=== What to work on ===
Everything in the listing below from the line containing "match logged_copy (idi_Descriptor" through the line containing "2, 3: exists" must be repeated exactly; the remaining lines are not wanted.

=== Provided information ===
(* ===== verification/Config.v ===== *)
(** * Configuration

    Models [config/]: the records, the defaults that replace zero values, the parsers in their
    order, and the loading of a file over the default configuration.  Decoding TOML is a
    parameter; the sizes of download chunks are parsed as the regular expression and [float64]
    arithmetic of the source do. *)
From Stdlib Require Import ZArith Lia Ascii.
From stdpp Require Import base list gmap strings.
From S2P Require Import Prelude GoLib.
#[local] Open Scope Z_scope.

(** ** Defaults *)
Definition DefaultConfigPath : string := "/etc/soci-snapshotter-grpc/config.toml".
Definition defaultMetricsNetwork : string := "tcp".
Definition defaultMetadataStore : string := "db".
Definition DefaultImageServiceAddress : string := "/run/containerd/containerd.sock".
Definition defaultAuthClientTTLSec := 3600.
Definition Unbounded := -1.
Definition defaultFuseTimeoutSec := 1.
Definition defaultBgSilencePeriodMsec := 30000.
Definition defaultBgFetchPeriodMsec := 500.
Definition defaultBgMaxQueueSize := 300.
Definition defaultBgDropPolicy : string := "newest".
Definition defaultBgMetricEmitPeriodSec := 10.
Definition defaultMountTimeoutSec := 30.
Definition defaultFuseMetricsEmitWaitDurationSec := 60.
Definition defaultMaxConcurrency := 100.
Definition defaultPrefetchMaxConcurrency := 0.
Definition defaultValidIntervalSec := 60.
Definition defaultFetchTimeoutSec := 300.
Definition defaultDialTimeoutMsec := 3000.
Definition defaultResponseHeaderTimeoutMsec := 3000.
Definition defaultRequestTimeoutMsec := 300000.
Definition defaultMaxRetries := 8.
Definition defaultMinWaitMsec := 30.
Definition defaultMaxWaitMsec := 300000.
Definition DefaultSOCIV1Enable := false.
Definition DefaultSOCIV2Enable := true.
Definition DefaultParallelPullUnpackEnable := false.
Definition defaultMaxConcurrentDownloads := Unbounded.
Definition defaultMaxConcurrentDownloadsPerImage := 3.
Definition defaultConcurrentDownloadChunkSize := Unbounded.
Definition defaultMaxConcurrentUnpacks := Unbounded.
Definition defaultMaxConcurrentUnpacksPerImage := 1.
Definition SociContentStoreType : string := "soci".
Definition ContainerdContentStoreType : string := "containerd".
(* ===== verification/CliFacts.v ===== *)
(** * What the commands do

    Theorems about [Cli]: which index [push] uploads, what [create] leaves in the image,
    what [index remove] deletes and [index list] shows. *)
From Stdlib Require Import ZArith Lia Ascii Sorting.Sorted.
From stdpp Require Import base list gmap strings numbers.
From S2P Require Import Prelude GoLib Compression GzipZinfo Ztoc ZtocBuilder ZtocMarshal Oci ArtifactsDb Prefetch SociIndex SociConvert HttpUtil Fetch Cli.
#[local] Open Scope Z_scope.

(** The last element of a list sorted by a strict weak order is not before any other. *)
Lemma last_of_sorted {A} (less : A → A → bool) (l : list A) x :
  StronglySorted (λ a b, less b a = false) l → list.last l = Some x →
  ∀ y, y ∈ l → y = x ∨ less x y = false.
Proof.
  induction 1 as [|a l Hs IH Ha]; [done|]. destruct l as [|b l].
  - intros [= <-] y Hy. left. set_solver.
  - change (list.last (a :: b :: l)) with (list.last (b :: l)). intros Hx y [->|Hy]%elem_of_cons; [|by apply IH].
    right. rewrite List.Forall_forall in Ha. apply Ha, list_elem_of_In.
    rewrite last_lookup in Hx. by eapply list_elem_of_lookup_2.
Qed.

Section commands.
Context {Time BS CS IS : Type}.
Context `{HT : GoTime Time} `{HD : Digester} `{HG : GzipC} `{HTF : TarZinfoFlatbuf} `{HF : FlatbufZtoc} `{HS : GoSort}.
Context `{HSt : Store BS} `{HCS : ContentStore CS} `{HMT : MediaTypes} `{HPl : Platforms} `{HJ : DocJSON} `{HPJ : PrefetchJSON} `{HUJ : UnknownJSON}.
Context `{HIS : ImageService IS} `{HSL : !GoSortLaws}.
Context (cs : CS).
Context (platforms_Parse : string → outcome Platform) (time_Before : Time → Time → bool).
Context (digest_parse : string → outcome string).
Implicit Types (ae : ArtifactEntry Time) (d : adb).

Abbreviation choose := (choose_index cs time_Before digest_parse).
Abbreviation chooses := (choose_indexes cs time_Before digest_parse).

(** ** [push] *)

(** An index of the first manifest version recorded for a manifest. *)
Definition candidate d (m : Descriptor) (i : IndexDescriptorInfo (Time := Time)) : Prop :=
  ∃ ae, ae ∈ getIndexArtifactEntries (d_Digest m) d ∧ entry_descriptor digest_parse ae = Some i ∧ is_v2 i = false.

(** The newest of them for the manifest of a platform. *)
Definition newest_index d (target : Descriptor) (p : Platform) (x : IndexDescriptorInfo (Time := Time) * Descriptor) : Prop :=
  GetImageManifestDescriptor cs target p = Ok (Some x.2) ∧ candidate d x.2 x.1 ∧
  ∀ j, candidate d x.2 j → time_Before (idi_CreatedAt x.1) (idi_CreatedAt j) = false.

Context (HB : StrictWeak (λ a b : IndexDescriptorInfo (Time := Time), time_Before (idi_CreatedAt a) (idi_CreatedAt b))).

Lemma choose_newest d target p x : choose d target p = Ok x → newest_index d target p x.
Proof.
  unfold choose_index, GetIndexDescriptorCollection. cbn [platform_entries].
  destruct (GetImageManifestDescriptor cs target p) as [[m|]| |] eqn:Em; [|done..]. simpl.
  set (less := λ a b : IndexDescriptorInfo, time_Before (idi_CreatedAt a) (idi_CreatedAt b)) in *.
  set (v1 := List.filter _ _).
  assert (∀ i, i ∈ v1 ↔ candidate d m i) as Hv.
  { intros i. unfold v1, candidate. rewrite list_elem_of_In, filter_In, <-list_elem_of_In, list_elem_of_omap, negb_true_iff. naive_solver. }
  destruct v1 as [|v v1'] eqn:Ev; [done|]. rewrite <-Ev in *.
  assert (must (list.last (sort_Slice less v1)) = must (list.last (sort_Slice less v1))) as _ by done.
  destruct (list.last (sort_Slice less v1)) as [i|] eqn:El; simpl; [|done]. intros [= <-]. simpl.
  assert (i ∈ v1) as Hi.
  { rewrite <-(sort_Slice_perm less v1), last_lookup in *. by eapply list_elem_of_lookup_2. }
  split; [done|]. split; [by apply Hv|]. simpl. intros j Hj%Hv.
  rewrite <-(sort_Slice_perm less v1) in Hj.
  destruct (last_of_sorted less _ _ (sort_Slice_ordered less v1 HB) El j Hj) as [->|?]; [|done].
  destruct (less i i) eqn:E; [|done]. pose proof (less_asym _ _ E). unfold less in *. congruence.
Qed.

Lemma chooses_newest d target ps xs : chooses d target ps = Ok xs → Forall2 (newest_index d target) ps xs.
Proof.
  revert xs. induction ps as [|p ps IH]; intros xs; simpl; [intros [= <-]; constructor|].
  destruct (choose d target p) as [x| |] eqn:Ex; [|done..]. simpl.
  destruct (chooses d target ps) as [ys| |] eqn:Ey; [|done..]. intros [= <-].
  constructor; [by apply choose_newest|by apply IH].
Qed.

(** A repository that remembers what was uploaded. *)
Section remote.
Context {R : Type} (referrers : string → ST R (list Descriptor)) (CopyGraph : Descriptor → ST R ()).

Definition logged_referrers (dgst : string) : ST (R * list Descriptor) (list Descriptor) := λ '(r, log),
  let '(o, r) := referrers dgst r in (o, (r, log)).
Definition logged_copy (desc : Descriptor) : ST (R * list Descriptor) () := λ '(r, log),
  match CopyGraph desc r with
  | (Ok _, r) => (Ok tt, (r, log ++ [desc]))
  | (o, r) => (o, (r, log))
  end.

Definition descriptors (xs : list (IndexDescriptorInfo (Time := Time) * Descriptor)) : list Descriptor :=
  (λ x, idi_Descriptor x.1) <$> xs.

Lemma push_all_log existing toPush r log :
  let '(o, (r', log')) := push_all logged_referrers logged_copy existing toPush (r, log) in
  ∃ up, log' = log ++ up ∧ up `sublist_of` (descriptors toPush) ∧
    (o = Ok tt → existing ≠ Skip → up = descriptors toPush).
Proof.
  revert r log. induction toPush as [|[i m] toPush IH]; intros r log; simpl.
  { exists []. rewrite app_nil_r. split_and!; [done|constructor|done]. }
  assert (∀ r, let '(o, (r', log')) :=
      match logged_copy (idi_Descriptor i) (r, log) with
      | (Ok _, r) => push_all logged_referrers logged_copy existing toPush r
      | (Err e, r) => (Err (Wrap "error pushing graph to remote" e), r)
      | (Panic, r) => (Panic, r)
      end in ∃ up, log' = log ++ up ∧
    up `sublist_of` (idi_Descriptor i :: (descriptors toPush)) ∧
    (o = Ok tt → existing ≠ Skip → up = idi_Descriptor i :: (descriptors toPush))) as Hup.
  { intros r0. unfold logged_copy at 1. destruct (CopyGraph (idi_Descriptor i) r0) as [[[]|e|] r1].
    2, 3: exists []; rewrite app_nil_r; split_and!; [done|apply sublist_nil_l|done].
    specialize (IH r1 (log ++ [idi_Descriptor i])).
    destruct (push_all _ _ existing toPush _) as [o [r' log']]. destruct IH as (up & -> & Hsub & Hok).
    exists (idi_Descriptor i :: up). rewrite <-(assoc_L (++)). split_and!; [done|by constructor|].
    intros Ho Hs. by rewrite (Hok Ho Hs). }
  assert (∀ e : error, ∃ up : list Descriptor, log = log ++ up ∧
    up `sublist_of` (idi_Descriptor i :: (descriptors toPush)) ∧
    ((Err e : outcome ()) = Ok tt → existing ≠ Skip → up = idi_Descriptor i :: (descriptors toPush))) as Hnone.
  { intros e. exists []. rewrite app_nil_r. split_and!; [done|apply sublist_nil_l|done]. }
  destruct (existing =? Allow)%string; [apply Hup|].
  destruct (referrers (d_Digest m) r) as [[found|e|] r1]; simpl.
  - destruct ((0 <? zlen found) && (existing =? Skip)%string) eqn:Es; [|apply Hup].
    apply andb_true_iff in Es as [_ Es%String.eqb_eq].
    specialize (IH r1 log). destruct (push_all _ _ existing toPush _) as [o [r' log']].
    destruct IH as (up & -> & Hsub & _). exists up. split_and!; [done|by constructor|done].
  - destruct (errors_Is e ErrNoReferrers); [apply Hup|apply Hnone].
  - exists []. rewrite app_nil_r. split_and!; [done|apply sublist_nil_l|done].
Qed.

(** C40: whatever the repository answers, [push] uploads in the order of the platforms, and
    only the newest index of the first manifest version that is recorded for the manifest
    of each platform; it uploads nothing unless every platform has one; and when it
    succeeds it has uploaded all of them, unless it was asked to skip manifests for which
    the repository has an index. *)
Theorem push_uploads_newest fl existing img d r o r' up :
  push cs platforms_Parse time_Before digest_parse logged_referrers logged_copy fl existing img d (r, []) = (o, (r', up)) →
  up = [] ∧ (∀ x, o ≠ Ok x) ∨
  ∃ ps xs, GetPlatforms cs platforms_Parse fl img = Ok ps ∧
    Forall2 (newest_index d (img_Target img)) (or_default ps) xs ∧
    up `sublist_of` (descriptors xs) ∧
    (o = Ok tt → existing ≠ Skip → up = descriptors xs).
Proof.
  unfold push. destruct (GetPlatforms cs platforms_Parse fl img) as [ps| |] eqn:Ep;
    [|intros [= <- <- <-]; by left..].
  destruct (negb _); [intros [= <- <- <-]; by left|].
  destruct (chooses d (img_Target img) (or_default ps)) as [xs| |] eqn:Ec; [|intros [= <- <- <-]; by left..].
  intros Hp. pose proof (push_all_log existing xs r []) as Hl. rewrite Hp in Hl.
  destruct Hl as (up' & -> & Hsub & Hok). right. exists ps, xs.
  split_and!; [done|by apply chooses_newest|done|done].
Qed.
End remote.

(** ** [create] *)
Context (now : Time) (now_rfc3339 : string) (tmp : outcome string) (order : nat → list nat).
Abbreviation builds := (Build cs now now_rfc3339 tmp order).
Abbreviation creates := (create_indexes cs now now_rfc3339 tmp order).

Lemma create_indexes_spec b ps : ∀ img s img' s',
  creates b img ps s = (Ok img', s') →
  img_Name img' = img_Name img ∧ img_Target img' = img_Target img ∧
  match list.last ps with
  | None => img' = img
  | Some p => ∃ s1 s2 im,
      builds b (img_Target img) [WithPlatform p; WithNoGarbageCollectionLabel] s1 = (Ok im, s2) ∧
      img_Labels img' = Some (<[sociIndexGCLabel := d_Digest (im_Desc im)]> (default ∅ (img_Labels img)))
  end.
Proof.
  induction ps as [|p ps IH]; intros img s img' s'; cbn [create_indexes]; [by intros [= -> ->]|].
  destruct (on_index (on_store s_BatchOpen) s) as [[x|e|] s1]; [|done..].
  unfold on_index at 1. destruct (builds b (img_Target img) _ s1.1) as [[im|e|] t] eqn:Eb; [|done..].
  set (img1 := set_label _ _ img).
  destruct (creates b img1 ps _) as [[img2|e|] s3] eqn:Ec; [|done..]. intros [= <- <-].
  apply IH in Ec as (Hn & Ht & Hlast). split; [done|]. split; [done|].
  destruct ps as [|q ps].
  - simpl in *. subst img2. by exists s1.1, t, im.
  - change (list.last (p :: q :: ps)) with (list.last (q :: ps)).
    destruct (list.last (q :: ps)) as [p'|] eqn:El; [|by apply last_None in El].
    destruct Hlast as (u1 & u2 & im' & Hb & Hl). exists u1, u2, im'. split; [done|].
    rewrite Hl. unfold img1, set_label. simpl. by rewrite insert_insert_eq.
Qed.

(** [create] enters every index it builds into the image under one label, so that the
    image refers only to the index of the last platform and has the labels it had before
    otherwise: with several platforms nothing refers to the indexes of the others, which
    are built without a label that would keep them. *)
Theorem create_labels_last_index b img ps p s img' s' :
  creates b img (ps ++ [p]) s = (Ok img', s') →
  ∃ s1 s2 im,
    builds b (img_Target img) [WithPlatform p; WithNoGarbageCollectionLabel] s1 = (Ok im, s2) ∧
    img_Labels img' = Some (<[sociIndexGCLabel := d_Digest (im_Desc im)]> (default ∅ (img_Labels img))).
Proof. intros (_ & _ & Hl)%create_indexes_spec. by rewrite last_snoc in Hl. Qed.

(** ** [index remove] *)
Lemma removed_entry k d (s : BS) (m : gmap string abucket) : d = Some m →
  ∀ s', on_db (RemoveArtifactEntryByIndexDigest k) (s, d) = (Ok tt, s') → s' = (s, Some (delete k m)) ∧ is_Some (m !! k).
Proof.
  intros ->. unfold on_db, RemoveArtifactEntryByIndexDigest, Update. simpl.
  destruct (m !! k) as [b|] eqn:Ek; simpl; [|done]. destruct (indexBucket b); simpl; [|done].
  intros s' [= <-]. split; [done|by eexists].
Qed.

(** When removing succeeds, exactly the given entries are gone from the database, and they
    had been there. *)
Lemma remove_all_spec digests : ∀ (s : BS) m s' d',
  removeArtifactsAndContent digest_parse digests (s, Some m) = (Ok tt, (s', d')) →
  d' = Some (foldl (λ m k, delete k m) m digests) ∧ (∀ k, k ∈ digests → is_Some (m !! k)) ∧ NoDup digests.
Proof.
  induction digests as [|k digests IH]; intros s m s' d'; simpl.
  { intros [= <- <-]. split_and!; [done|set_solver|constructor]. }
  unfold st_bind at 1. destruct (on_db (RemoveArtifactEntryByIndexDigest k) (s, Some m)) as [[[]|e|] s1] eqn:Er; [|done..].
  destruct (removed_entry _ _ _ m eq_refl _ Er) as [-> Hk]. unfold st_bind at 1, st_lift.
  destruct (digest_parse k) as [x| |]; [|done..]. unfold st_bind, on_store. simpl.
  destruct (s_Delete x s) as [[[]|e|] s2]; [|done..]. intros (-> & Hin & Hnd)%IH. split; [done|].
  assert (k ∉ digests) as Hkn.
  { intros [b Hb]%Hin. by rewrite lookup_delete_eq in Hb. }
  split.
  - intros k' [->|[b Hb]%Hin]%elem_of_cons; [done|]. apply lookup_delete_Some in Hb as [_ ?]. by eexists.
  - by constructor.
Qed.

(** ** [index list] *)
Lemma walk_filter_sub (f : ArtifactEntry Time → bool) l acc ae :
  ae ∈ walk_loop (λ ae acc, (if f ae then acc ++ [ae] else acc, false)) l acc →
  ae ∈ acc ∨ f ae = true ∧ ∃ k b, (k, b) ∈ l ∧ loadArtifact b k = Ok ae.
Proof.
  revert acc. induction l as [|[k b] l IH]; intros acc; simpl; [by left|].
  destruct (loadArtifact b k) as [ae'| |] eqn:El; [|by left..].
  intros [Hin|(Hf & k' & b' & Hin & Hl)]%IH; [|right; split; [done|]; exists k', b'; split; [by right|done] ].
  destruct (f ae') eqn:Ef; [|by left]. apply elem_of_app in Hin as [?|Hin]; [by left|].
  apply list_elem_of_singleton in Hin as ->. right. split; [done|]. exists k, b. split; [left|done].
Qed.

(** [index list] shows entries of the database that match, newest first. *)
Lemma index_list_sound img plats d l :
  StrictWeak (λ a b : ArtifactEntry Time, time_Before (ae_CreatedAt b) (ae_CreatedAt a)) →
  index_list cs platforms_Parse time_Before img plats d = Ok l →
  ∃ ps f, parse_platforms platforms_Parse plats = Ok ps ∧ list_filter cs img ps = Ok f ∧
    (∀ ae, ae ∈ l → f ae = true ∧ ∃ m k b, d = Some m ∧ m !! k = Some b ∧ loadArtifact b k = Ok ae) ∧
    StronglySorted (λ a b, time_Before (ae_CreatedAt a) (ae_CreatedAt b) = false) l.
Proof.
  intros HW. unfold index_list. destruct (parse_platforms platforms_Parse plats) as [ps| |]; [|done..]. simpl.
  destruct (list_filter cs img ps) as [f| |] eqn:Ef; [|done..]. simpl. intros [= <-]. exists ps, f.
  split_and!; [done|done| |exact (sort_Slice_ordered _ _ HW)].
  intros ae. rewrite sort_Slice_perm. unfold Walk. destruct d as [m|]; [|set_solver].
  intros [?|(Hf & k & b & Hin & Hl)]%walk_filter_sub; [set_solver|]. split; [done|]. exists m, k, b.
  split; [done|]. split; [|done]. apply elem_of_map_to_list. by rewrite bolt_order_perm in Hin.
Qed.
End commands.

(** ** Credentials *)
Lemma cut_found c u p : contains c u = false → cut c (u +:+ String c p) = (u, p) ∧ contains c (u +:+ String c p) = true.
Proof.
  induction u as [|x u IH].
  - intros _. change ("" +:+ String c p) with (String c p). simpl. by rewrite Ascii.eqb_refl.
  - simpl. change (String x u +:+ String c p) with (String x (u +:+ String c p)). simpl.
    destruct (x =? c)%char; [done|]. simpl. intros [-> ->]%IH. done.
Qed.

(** The user of the flag and its password are told apart at the first colon. *)
Lemma ResolveCredentials_flag u p a g : contains ":" u = false → u ≠ ""%string →
  ResolveCredentials (Some (u +:+ String ":" p)) a g = (u, p).
Proof.
  intros Hu Hne. unfold ResolveCredentials. destruct (cut_found ":" u p Hu) as [-> ->].
  by rewrite (proj2 (String.eqb_neq u "") Hne).
Qed.

(** [ztoc info] reports a file that ends where its span ends as reaching into the next span,
    and counts it as crossing spans: it looks up the first byte after the file. *)
Lemma full_span_crosses `{TarZinfoFlatbuf} {Time} (fm : FileMetadata Time) :
  UncompressedOffset fm = 0 → UncompressedSize fm = 512 →
  file_info fm (TarZinfo.mk 1 512 1024) = Ok (0, 1, true).
Proof. intros Ho Hs. unfold file_info. by rewrite Ho, Hs. Qed.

=== Solution ===
      match logged_copy (idi_Descriptor i) (r, log) with
      | (Ok _, r) => push_all logged_referrers logged_copy existing toPush r
      | (Err e, r) => (Err (Wrap "error pushing graph to remote" e), r)
      | (Panic, r) => (Panic, r)
      end in ∃ up, log' = log ++ up ∧
    up `sublist_of` (idi_Descriptor i :: (descriptors toPush)) ∧
    (o = Ok tt → existing ≠ Skip → up = idi_Descriptor i :: (descriptors toPush))) as Hup.
  { intros r0. unfold logged_copy at 1. destruct (CopyGraph (idi_Descriptor i) r0) as [[[]|e|] r1].
    2, 3: exists []; rewrite app_nil_r; split_and!; [done|apply sublist_nil_l|done].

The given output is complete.